= Barbara Funkhouser =

American journalist

Barbara Funkhouser (March 1, 1930 – August 15, 2014) was an American journalist, newspaper editor, and writer. Funkhouser was the first woman to serve as editor of the El Paso Times, a position she held from 1980 until 1986.

== Early life ==
She was born on March 1, 1930, at the Hotel Dieu hospital in El Paso, Texas. She was raised on her family's farm in Fairacres, New Mexico, which her parents had purchased in 1924. Her father died when she was just six-years old, leaving her mother to run the family farm with hired farm workers. She graduated from Las Cruces Union High School in nearby Las Cruces, New Mexico, and received her bachelor's degree in 1952 from New Mexico State University. Following college, Funkhouser participated in six month exchange program in Belgium through 4-H.
 She then worked for 4-H, based in Washington, D.C. and Chicago, for five years before moving back to New Mexico.

== Journalism career ==
Funkhouser began her career in journalism in 1958 by working as a freelance journalist for approximately one year. She then joined the staff of a newspaper in Las Cruces for a year before being hired by the El Paso Times. Her career with the El Paso Times spanned more than three decades. She covered the El Paso film premiere, Firecreek, in 1968 and conducted interviews with director Vincent McEveety, screenwriter Calvin Clements, and actors, James Stewart and Barbara Luna. She also interviewed actor and baseball player, Kurt Russell, when he joined the El Paso Sun Kings when he was 21 years old. Funkhouser conducted the El Paso Times' interview with singer Vikki Carr in 1973.
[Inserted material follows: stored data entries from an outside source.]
(** What a body prefix decodes to: the part shared by the full transaction and
    by the signing bytes. *)
Lemma body_encodes tx :
  Forall TxInput_wf (inputs tx) -> Forall TxOutput_wf (outputs tx) ->
  exists ins outs,
    serialize_all (fun i => Ok (E := SerError) (TxInput_serialize i)) (inputs tx) = Ok ins /\
    serialize_all TxOutput_serialize (outputs tx) = Ok outs /\
    forall pre rest,
      deserialize_n TxInput_deserialize (length (inputs tx)) (pre ++ ins ++ outs ++ rest) (len pre)
        = Ok (inputs tx, len pre + len ins) /\
      deserialize_n TxOutput_deserialize (length (outputs tx)) (pre ++ ins ++ outs ++ rest)
        (len pre + len ins) = Ok (outputs tx, len pre + len ins + len outs).
Proof.
  intros Hi Ho.
  destruct (serialize_all_dec (dec := TxInput_deserialize) _ Hi) as (ins & Ei & Di).
  destruct (serialize_all_dec (dec := TxOutput_deserialize) _ Ho) as (outs & Eo & Do).
  exists ins, outs. split_and!; [done..|]. intros pre rest. split; [apply Di|].
  rewrite app_assoc, <- len_app. apply Do.
Qed.

Lemma TxInput_lower i : TxInput_wf i -> len (TxInput_serialize i) = 36.
Proof. intros [Hh _]. unfold TxInput_serialize, hash_wf in *. len_lia. Qed.

Lemma counts_bound tx ins outs wits :
  Transaction_wf tx ->
  serialize_all (fun i => Ok (E := SerError) (TxInput_serialize i)) (inputs tx) = Ok ins ->
  serialize_all TxOutput_serialize (outputs tx) = Ok outs ->
  serialize_all TxWitness_serialize (witnesses tx) = Ok wits ->
  len (inputs tx) * 36 + len (outputs tx) * 12 + len (inputs tx) * 3 <= len ins + len outs + len wits.
Proof.
  intros (_ & _ & Hlw & Hi & _ & _) Ei Eo Ew. rewrite Forall_forall in Hi.
  apply (serialize_all_lower _ 36) in Ei.
  2: { intros i e Hin [= <-]. rewrite TxInput_lower; auto with lia. }
  apply (serialize_all_lower _ 12) in Eo; [|intros o e _; apply TxOutput_lower].
  apply (serialize_all_lower _ 3) in Ew; [|intros w e _; apply TxWitness_lower].
  unfold len in *. lia.
Qed.

Lemma Transaction_encodes tx :
  Transaction_wf tx ->
  exists b, Transaction_serialize tx = Ok b /\
    forall rest, Transaction_deserialize (b ++ rest) = Ok (tx, len b).
Proof.
  intros Hwf. pose proof Hwf as (Hli & Hlo & Hlw & Hi & Ho & Hw).
  destruct (body_encodes tx Hi Ho) as (ins & outs & Ei & Eo & Hbody).
  destruct (serialize_all_dec (dec := TxWitness_deserialize) _ Hw) as (wits & Ew & Dw).
  pose proof (counts_bound tx ins outs wits Hwf Ei Eo Ew) as Hmin.
  pose proof (len_nonneg (inputs tx)). pose proof (len_nonneg (outputs tx)).
  unfold U16_MAX in *.
  set (ci := le_bytes 2 (len (inputs tx))). set (co := le_bytes 2 (len (outputs tx))).
  assert (len ci = 2 /\ len co = 2) as [Hci Hco] by (subst ci co; len_lia).
  exists ((ci ++ co) ++ (ins ++ outs) ++ wits). unfold Transaction_serialize, serialize_body.
  rewrite serialize_header_ok, Ei, Eo, Ew by done. split; [done|]. intros rest.
  unfold Transaction_deserialize. rewrite <- !app_assoc.
  rewrite slice_app, slice_mid by (simpl; lia). subst ci co. rewrite !le_val_bytes by (simpl; lia).
  set (ci := le_bytes 2 (len (inputs tx))) in *. set (co := le_bytes 2 (len (outputs tx))) in *.
  set (data := ci ++ co ++ ins ++ outs ++ wits ++ rest).
  assert (len data = 4 + (len ins + len outs + len wits) + len rest) as Hdata by (subst data; len_lia).
  destruct (Z.ltb_spec (len data) 4); [len_lia|].
  match goal with |- (if ?c then _ else _) = _ => destruct c eqn:Hc end.
  { unfold saturating_add, saturating_mul, saturating_sub, U64_MAX in Hc. len_lia. }
  subst data. rewrite !to_nat_len, app_assoc.
  replace (0 + 2 + 2) with (len (ci ++ co)) by len_lia.
  destruct (Hbody (ci ++ co) (wits ++ rest)) as [-> ->].
  rewrite <- Hlw, <- !len_app, !app_assoc, <- (app_assoc _ wits rest), Dw.
  destruct tx. do 2 f_equal. rewrite !len_app. lia.
Qed.

Lemma Transaction_decodes data tx n :
  Transaction_deserialize data = Ok (tx, n) ->
  Transaction_wf tx /\
  exists b rest, Transaction_serialize tx = Ok b /\ data = b ++ rest /\ n = len b.
Proof.
  unfold Transaction_deserialize. intros Hd. inv_res. rewrite Z.ltb_ge in *.
  destruct (split_len data 2) as (a & r & -> & Ha); [lia|].
  destruct (split_len r 2) as (b & r' & -> & Hb); [len_lia|].
  rewrite slice_app, slice_mid in * by (simpl; lia).
  pose proof (len_pow256 2 a Ha). pose proof (len_pow256 2 b Hb). simpl Z.pow in *.
  match goal with Hx : deserialize_n TxInput_deserialize _ _ _ = _ |- _ =>
    apply (deserialize_n_enc (enc := fun i => Ok (E := SerError) (TxInput_serialize i))) in Hx
      as (Hi & Li & ins & r1 & Ei & Hs1 & ->); [|lia] end.
  rewrite app_assoc, slice_from_app in Hs1 by len_lia. subst r'.
  match goal with Hx : deserialize_n TxOutput_deserialize _ _ _ = _ |- _ =>
    apply (deserialize_n_enc (enc := TxOutput_serialize)) in Hx
      as (Ho & Lo & outs & r2 & Eo & Hs2 & ->); [|len_lia] end.
  rewrite !app_assoc, slice_from_app in Hs2 by len_lia. subst r1.
  match goal with Hx : deserialize_n TxWitness_deserialize _ _ _ = _ |- _ =>
    apply (deserialize_n_enc (enc := TxWitness_serialize)) in Hx
      as (Hw & Lw & wits & r3 & Ew & Hs3 & ->); [|len_lia] end.
  rewrite !app_assoc, slice_from_app in Hs3 by len_lia. subst r2.
  assert (Hli : len l = le_val a) by (unfold len; lia).
  assert (Hlo : len l0 = le_val b) by (unfold len; lia).
  split; [unfold Transaction_wf, U16_MAX; simpl; rewrite Hli, Hlo; split_and!; done || lia |].
  exists ((a ++ b) ++ (ins ++ outs) ++ wits), r3. rewrite <- !app_assoc. split_and!; [|done|len_lia].
  unfold Transaction_serialize, serialize_body. rewrite serialize_header_ok by (unfold U16_MAX; simpl; lia).
  simpl. rewrite Ei, Eo, Ew, Hli, Hlo, !le_bytes_val by done. by rewrite <- !app_assoc.
Qed.

#[export] Instance Transaction_codec :
  Codec Transaction_wf Transaction_serialize Transaction_deserialize.
Proof. split; [apply Transaction_encodes | apply Transaction_decodes]. Qed.

(** *** Signing bytes determine the body *)

Definition body_wf (tx : Transaction) : Prop :=
  len (inputs tx) <= U16_MAX /\ len (outputs tx) <= U16_MAX /\
  Forall TxInput_wf (inputs tx) /\ Forall TxOutput_wf (outputs tx).

Lemma Transaction_body_wf tx : Transaction_wf tx -> body_wf tx.
Proof. unfold Transaction_wf, body_wf. tauto. Qed.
Funkhouser served as editor of the El Paso Times from 1980 to 1986, becoming the first woman to hold that position.

== Later years ==
She retired from the El Paso Times on June 1, 1990, after more than thirty years with the newspaper. She then joined the faculty of New Mexico State University and worked as a part-time editorial writer for the Las Cruces Sun-News. Funkhouser recorded an oral history in an interview with the New Mexico Farm and Ranch Heritage Museum in July 1996. She also wrote and published her book, "The Caregivers: El Paso's Medical History, 1898-1998." Funkhouser owned and operated the Tatreault Vineyard, located on her family's farm in Fairacres, until her death in 2014.

Barbara Funkhouser died at her home in Fairacres, New Mexico, on August 15, 2014, at the age of 84. Her memorial service was held at St. James Episcopal Church in Las Cruces, New Mexico, on August 26, 2014.